1. Field of the Invention
This application relates to the acquisition and processing of images that display the full range of gray shades that appear in a physical scene, often referred to as a “High Dynamic Range” or “HDR” image. More particularly it relates to a system and method for the image capture and processing of a HDR image in a digital image capture device such as a consumer grade digital camera.
2. Discussion of Related Art
Images captured by digital cameras are most commonly Low Dynamic Range (LDR) images, in which each image pixel comprises a limited number of digital bits per color. The number of digital bits per pixel is called the digital pixel bit width value. This number is commonly 8 bits. Such 8-bit pixels can be used to form an image with 256 different gray levels for each color at each pixel location. In a LDR image of a scene, shadow areas of the scene are depicted as being completely black (black saturation), bright sunlit areas of the scene are depicted as being completely white (white saturation), and scene areas in between are shown in a range of gray shades. A High Dynamic Range (HDR) image is one that has digital pixel bit width values of greater than 8 bits; 16 bits per pixel is a possible value. In such an image the full range of gray shades that appear in a physical scene can be displayed. These gray shades provide image details that are present in the scene's shadow regions, highlight regions and mid tone regions that are missing from the LDR image. Thus, in an HDR image, scene details are present in image dark areas that are in shadow due to their proximity next to tall buildings and beneath trees, in light areas directly illuminated by bright sunlight, as well as in mid-illumination areas that are lighted between these two extremes.
An HDR image can be captured by acquiring multiple LDR images of a scene that are captured at different exposure levels. These multiple LDR images are called a bracketed exposed image series. A low exposure level will properly capture the gray shades in scene areas fully illuminated by bright sunlight and a high exposure level will properly capture the gray shades in scene areas completely shielded from the sun and sky by buildings and trees. However, at the low exposure level the areas of the scene in shadow will be completely black, in black saturation, and show no detail, and the midtone areas will lose detail. Further, at the high exposure level, the highlights of the scene will be completely white, in white saturation, and show no detail, and the mid-tone areas will again lose detail. Thus, a third, mid exposure level image, which properly captures mid level gray shades, is often acquired as well. By mixing these three LDR images, an HDR image can be generated that depicts the full gray scale range of the scene.

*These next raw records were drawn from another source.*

(* ===== verification/EngineTypes.v ===== *)
(** * EngineTypes: the values of the exchange fit their types

    Starting from requests whose fields the message structures hold, every order of every
    book and every message the matching engine sends has field values in the range of the
    C++ types: nothing is cut off on the wire, and every receiver decodes what was sent. *)
From S2P Require Import Prelude Types Wire BookInv LevelsAbs MEOrderBook BookSpec BookMatch.
From S2P Require Import MEBookRefine MEBookSpec BookProps Sessions MatchingEngine EngineSession.

(** ** Types *)
Definition qty_ok (q : Qty) : Prop := 0 ≤ q < 2 ^ 32.

(** An order of a book: everything but the quantity, which [refines] bounds. *)
Record order_typed (lo hi : Price) (d : OrderInfo) : Prop := {
  ot_client : 0 ≤ oi_client_id d < 2 ^ 32;
  ot_client_order : 0 ≤ oi_client_order_id d < 2 ^ 64;
  ot_market_order : 0 ≤ oi_market_order_id d < 2 ^ 64;
  ot_price : lo ≤ oi_price d ≤ hi;
  ot_priority : 0 ≤ oi_priority d < 2 ^ 64
}.

Record book_typed (lo hi : Price) (a : SpecBook) : Prop := {
  bt_next : 0 ≤ sb_next_id a < 2 ^ 64;
  bt_orders : ∀ d, d ∈ sb_orders a → order_typed lo hi d
}.

(** An update: in range, and a new order's price is in the band. *)
Definition update_typed (lo hi : Price) (u : MEMarketUpdate) : Prop :=
  c_ok u ∧ (mu_type u = MarketUpdateType.ADD → lo ≤ mu_price u ≤ hi).
Definition event_typed (lo hi : Price) (e : Event) : Prop :=
  match e with SendResponse r => c_ok r | SendUpdate u => update_typed lo hi u end.

Definition request_typed (br : BookRequest) : Prop :=
  match br with
  | ReqNew c i _ p q => 0 ≤ c < 2 ^ 32 ∧ 0 ≤ i < 2 ^ 64 ∧ qty_ok q
  | ReqCancel c i => 0 ≤ c < 2 ^ 32 ∧ 0 ≤ i < 2 ^ 64
  end.

Lemma response_c_ok ty c t i m s p x l :
  0 ≤ c < 2 ^ 32 → 0 ≤ t < 2 ^ 32 → 0 ≤ i < 2 ^ 64 → 0 ≤ m < 2 ^ 64 → - 2 ^ 63 ≤ p < 2 ^ 63 →
  qty_ok x → qty_ok l → c_ok (mkMEClientResponse ty c t i m s p x l).
Proof. intros. by split_and!. Qed.

Lemma update_c_ok ty i t s p q pr :
  0 ≤ i < 2 ^ 64 → 0 ≤ t < 2 ^ 32 → - 2 ^ 63 ≤ p < 2 ^ 63 → qty_ok q → 0 ≤ pr < 2 ^ 64 →
  c_ok (mkMEMarketUpdate ty i t s p q pr).
Proof. intros. by split_and!. Qed.

Lemma order_typed_qty lo hi q d : order_typed lo hi d → order_typed lo hi (oi_set_qty q d).
Proof. by intros []. Qed.

(** ** Quantities *)
Lemma refines_qty bk a d : refines bk a → d ∈ sb_orders a → qty_ok (oi_qty d).
Proof.
  intros [G HG] Hd. rewrite (refines_orders _ _ _ HG) in Hd.
  apply list_elem_of_fmap in Hd as (p & -> & Hp).
  by apply (info_qty_range _ _ p (rf_rep _ _ _ HG)).
Qed.

Section Step.
Context (lo hi : Price) (Hband : band lo hi) (t : TickerId) (Ht : ticker_ok t).
Implicit Types (a : SpecBook) (d : OrderInfo) (br : BookRequest).

Lemma band_price p : lo ≤ p ≤ hi → - 2 ^ 63 ≤ p < 2 ^ 63.
Proof. destruct Hband as (H0 & _ & _ & H). lia. Qed.

Lemma ticker_word : 0 ≤ t < 2 ^ 32.
Proof. unfold ticker_ok, ME_MAX_TICKERS in Ht. lia. Qed.

(** Executions. *)
Lemma fill_typed c i s moid d fill rest leaves :
  0 ≤ c < 2 ^ 32 → 0 ≤ i < 2 ^ 64 → 0 ≤ moid < 2 ^ 64 → order_typed lo hi d →
  qty_ok (oi_qty d) → qty_ok fill → qty_ok rest → qty_ok leaves →
  Forall (event_typed lo hi) (fill_events c i t s moid d fill rest leaves).
Proof.
  intros Hc Hi Hm [D1 D2 D3 D4%band_price D5] Hq Hf Hr Hl. pose proof ticker_word.
  assert (0 ≤ OrderId_INVALID < 2 ^ 64 ∧ 0 ≤ Priority_INVALID < 2 ^ 64) as [] by by vm_compute.
  unfold fill_events. constructor; [by apply response_c_ok|].
  constructor; [by apply response_c_ok|]. constructor; [split; [by apply update_c_ok|done]|].
  constructor; [|done]. destruct (rest =? 0); (split; [by apply update_c_ok|done]).
Qed.

Lemma match_typed c i s p moid l lv l' lv' ev :
  Forall (λ pd, pd.2 ≠ []) l → match_side c i t s p moid l lv = (l', lv', ev) →
  0 ≤ c < 2 ^ 32 → 0 ≤ i < 2 ^ 64 → 0 ≤ moid < 2 ^ 64 → qty_ok lv →
  (∀ d, d ∈ level_orders l → order_typed lo hi d ∧ qty_ok (oi_qty d)) →
  Forall (event_typed lo hi) ev ∧ qty_ok lv'.
Proof.
  intros Hne E Hc Hi Hm. revert l lv l' lv' ev Hne E.
  apply (match_side_ind _ _ _ _ _ _ (λ l lv l' lv' ev, qty_ok lv →
    (∀ d, d ∈ level_orders l → order_typed lo hi d ∧ qty_ok (oi_qty d)) →
    Forall (event_typed lo hi) ev ∧ qty_ok lv')).
  - done.
  - intros q d ds l lv l' lv' ev H0 _ Hle _ IH Hlv Hd.
    destruct (Hd d) as [Hdt Hdq]; [rewrite level_orders_cons; by left|].
    assert (qty_ok (lv - oi_qty d)) as Hrest by (unfold qty_ok in *; lia).
    destruct IH as [IH1 IH2]; [done| |].
    { intros d' Hd'. apply Hd. rewrite level_orders_cons. rewrite level_orders_app, level_orders_some in Hd'.
      set_solver + Hd'. }
    split; [|done]. apply Forall_app. split; [|done]. by apply fill_typed.
  - intros q d ds l lv H0 _ Hlt Hlv Hd.
    destruct (Hd d) as [Hdt Hdq]; [rewrite level_orders_cons; by left|].
    split; [|done]. apply fill_typed; try done. unfold qty_ok in *. lia.
Qed.

Lemma step_typed bk a br :
  refines bk a → valid_req a br → request_ok lo hi br → request_typed br → book_typed lo hi a →
  book_typed lo hi (spec_step t a br).1 ∧ Forall (event_typed lo hi) (spec_step t a br).2.
Proof.
  intros Href Hv Hok Hty [Hn Ho]. pose proof ticker_word as Htw.
  assert (0 ≤ OrderId_INVALID < 2 ^ 64 ∧ 0 ≤ Qty_INVALID < 2 ^ 32 ∧
    - 2 ^ 63 ≤ Price_INVALID < 2 ^ 63) as (I1 & I2 & I3) by by vm_compute.
  destruct br as [c i s p q|c i]; cbn [spec_step request_ok request_typed] in *.
  - destruct Hok as (Hs & _ & _ & _ & Hp). destruct Hty as (Hc & Hi & Hq).
    pose proof (band_price p Hp) as Hp64. split; [split|].
    + unfold spec_add. destruct (match_side _ _ _ _ _ _ _ _) as [[other lv] ev].
      destruct (lv =? 0); cbn [fst]; rewrite ?sb_next_set; apply u64_range.
    + intros d Hd. destruct (spec_add_orders bk a c i t s p q d Href Hv Hd)
        as [(d0 & Hd0 & E)|(lv & prio & -> & Hprio)]; [|by split].
      destruct (Ho d0 Hd0), d, d0. injection E as -> -> -> -> -> -> ->. by split.
    + destruct (match_side c i t s p (u32 (sb_next_id a)) (sb_side a (opp s)) q)
        as [[other lv] ev] eqn:Em.
      rewrite (spec_add_eq _ _ _ _ _ _ _ _ _ _ Em). cbv zeta.
      destruct (refines_level_prices bk a _ Href (opp_tradable s)) as (_ & Hne & _).
      destruct (match_typed _ _ _ _ _ _ _ _ _ _ Hne Em) as [Hev Hlv]; try done.
      { pose proof (u32_range (sb_next_id a)). lia. }
      { intros d Hd%sb_side_orders. split; [by apply Ho|by eapply refines_qty]. }
      destruct (lv =? 0); cbn [snd]; (constructor; [by apply response_c_ok|]); [done|].
      apply Forall_app. split; [done|]. constructor; [|done].
      split; [|done]. apply update_c_ok; try done. apply next_priority_range.
  - destruct Hty as (Hc & Hi). split.
    + unfold spec_cancel. destruct (find_order a c i); cbn [fst]; [|done]. split; [done|].
      intros d. unfold sb_orders, sb_levels. cbn [sb_bids sb_asks]. unfold remove_from.
      rewrite level_orders_app, !remove_where_orders, elem_of_app, !list_elem_of_filter.
      intros Hd. apply Ho. unfold sb_orders, sb_levels. rewrite level_orders_app, elem_of_app.
      tauto.
    + pose proof (refines_qty bk a) as Hq. unfold spec_cancel, find_order.
      destruct (list_find _ _) as [[n d]|] eqn:E; cbn [fmap option_fmap option_map snd].
      * apply list_find_Some in E as (E & _). apply list_elem_of_lookup_2 in E.
        destruct (Ho d E) as [D1 D2 D3 D4%band_price D5]. specialize (Hq d Href E).
        constructor; [split; [by apply update_c_ok|done]|]. constructor; [|done]. by apply response_c_ok.
      * constructor; [|done]. by apply response_c_ok.
Qed.
End Step.

(** ** Sessions *)
Record engine_typed (lo hi : TickerId → Price) (s : SpecEngine) : Prop := {
  et_books : ∀ t, ticker_ok t → book_typed (lo t) (hi t) (se_books s t);
  et_responses : Forall c_ok (se_responses s);
  et_updates : Forall (λ u, update_typed (lo (mu_ticker_id u)) (hi (mu_ticker_id u)) u) (se_updates s)
}.

Lemma SpecBook_new_typed lo hi : book_typed lo hi SpecBook_new.
Proof. split; [by vm_compute|]. intros d Hd. by apply elem_of_nil in Hd. Qed.

Lemma request_fields r br : c_ok r → book_request r = Some br → request_typed br.
Proof.
  intros [[[[[[_ Hc] _] Hi] _] _] Hq] E. unfold book_request in E.
  destruct (rq_type r); [done|by injection E as <-..].
Qed.

Lemma events_typed lo hi t Q evs :
  Forall (event_typed (lo t) (hi t)) evs → Forall (event_about t Q) evs →
  Forall c_ok (responses evs) ∧
  Forall (λ u, update_typed (lo (mu_ticker_id u)) (hi (mu_ticker_id u)) u) (updates evs).
Proof.
  induction 1 as [|e evs He _ IH]; [done|]. intros [Ha Hall]%Forall_cons.
  destruct (IH Hall) as [IH1 IH2]. destruct e as [r|u]; (split; [try done|try done]).
  - by constructor.
  - constructor; [|done]. destruct Ha as [-> _]. exact He.
Qed.

Section Session.
Context (lo hi : TickerId → Price).

(** The request as the book sees it is one of the tame session. *)
Lemma traffic_request P r br : traffic_ok lo hi (P ++ [r]) → book_request r = Some br →
  request_ok (lo (rq_ticker_id r)) (hi (rq_ticker_id r)) br.
Proof.
  intros Htr E. pose proof (traffic_next _ _ _ _ Htr) as [Ht _].
  pose proof (tm_ok _ _ _ (tr_tame _ _ _ Htr _ Ht)) as Hok. rewrite ticker_requests_app in Hok.
  apply Forall_app in Hok as [_ Hok].
  change (ticker_requests ?t [r]) with (list_omap _ _ (ticker_request t) [r]) in Hok.
  cbn [list_omap] in Hok. unfold ticker_request in Hok. rewrite decide_True, E in Hok by done.
  by apply Forall_cons in Hok as [Hok _].
Qed.

Lemma process_typed P r :
  traffic_ok lo hi (P ++ [r]) → c_ok r → engine_typed lo hi (engine_after P) →
  engine_typed lo hi (engine_after (P ++ [r])).
Proof.
  intros Htr Hr [Hb Hrs Hup]. pose proof (traffic_next _ _ _ _ Htr) as [Ht Hv].
  assert (traffic_ok lo hi P) as HP by by (eapply traffic_sub; [apply submseteq_inserts_r|]).
  destruct (engine_after_refines lo hi P _ HP Ht) as (bk & Hbk & _).
  pose proof (tm_band _ _ _ (tr_tame _ _ _ Htr _ Ht)) as Hband.
  destruct (book_request r) as [br|] eqn:Ebr; [|done].
  destruct (step_typed _ _ Hband _ Ht bk _ br Hbk Hv (traffic_request P r br Htr Ebr)
    (request_fields r br Hr Ebr) (Hb _ Ht)) as [Hb' Hev].
  destruct (events_typed lo hi _ (λ _, True) _ Hev) as [Hev1 Hev2].
  { apply step_about; [done|]. by apply Forall_forall. }
  rewrite engine_after_snoc. split.
  - intros t Ht'. rewrite spec_process_book. unfold ticker_request.
    destruct (decide (rq_ticker_id r = t)) as [<-|]; [by rewrite Ebr|by apply Hb].
  - rewrite (proj1 (spec_process_messages _ _)). apply Forall_app. split; [done|].
    unfold process_events. by rewrite Ebr.
  - rewrite (proj2 (spec_process_messages _ _)). apply Forall_app. split; [done|].
    unfold process_events. by rewrite Ebr.
Qed.

Lemma engine_after_typed P :
  traffic_ok lo hi P → Forall c_ok P → engine_typed lo hi (engine_after P).
Proof.
  induction P as [|r P IH] using rev_ind; intros Htr HP.
  { split; [intros t _; apply SpecBook_new_typed|constructor..]. }
  apply Forall_app in HP as [HP Hr]. apply Forall_cons in Hr as [Hr _].
  apply process_typed; [done|done|]. apply IH; [|done].
  by eapply traffic_sub; [apply submseteq_inserts_r|].
Qed.
End Session.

Deriving a HDR image from a bracketed exposed image series currently requires a complex implementation that employs an expensive computational engine. This is due to the need to perform three separate processing operations to properly mix the bracketed exposed image series into a single HDR image, and a fourth to convert the resulting image, which is now composed of pixels with digital pixel bit width values of greater than 8 bits per color, into one that can be displayed on commonly available 8 bit per pixel per color displays. These four processing operations are:
“Image Registration” for accurately aligning the multiple images one to another;
“Image Mixing” for blending the multiple images together with the proper weighting;
“Ghost Removal” for removing location shifted replications of scene objects, or “ghosts”, that would appear in the mixed HDR image, due to the movement of these objects over the time the multiple images were acquired; and
“Tone Mapping” for preparing the final HDR image for presentation on conventional displays that are limited to displaying 8 bit per pixel per color image pixels.
Executing these four processing operations requires the performance of a large number of floating point operations over a short period of time, as can be seen from a review of “High Dynamic Range Imaging Acquisition, Display, and Image-Based Lighting”, by authors Erik Reinhard, Sumanta Pattanaik, Greg Ward and Paul Debevec, published by Morgan Kaufmann Publishers, copyright 2005 by Elsevier, Inc. This is especially the case for the image mixing and ghost removal processing operations. Thus, powerful and expensive computational engines (Central Processing Units or CPUs) need to be used. Their expense can possibly be tolerated for professional digital camera use, but for inexpensive “Point and Shoot” digital cameras, which incorporate limited processing power CPUs, they represent an impractical solution.
An HDR image can be created from a bracketed exposed image series captured by an inexpensive digital camera by uploading the image series from the camera to a general purpose computer, such as Personal Computer (PC). An image processing application, such as Adobe Photoshop, can be used to perform the required complex HDR image combining process on a desktop. This approach is not efficient or convenient and does not meet demands to reconstruct an HDR image on the camera's built-in display shortly after its capture.
Thus there exists a need for an in-camera method and apparatus that can rapidly create a HDR image from a bracketed exposed image series, and display it on the camera's built-in display shortly after capture, using a limited processing power CPU.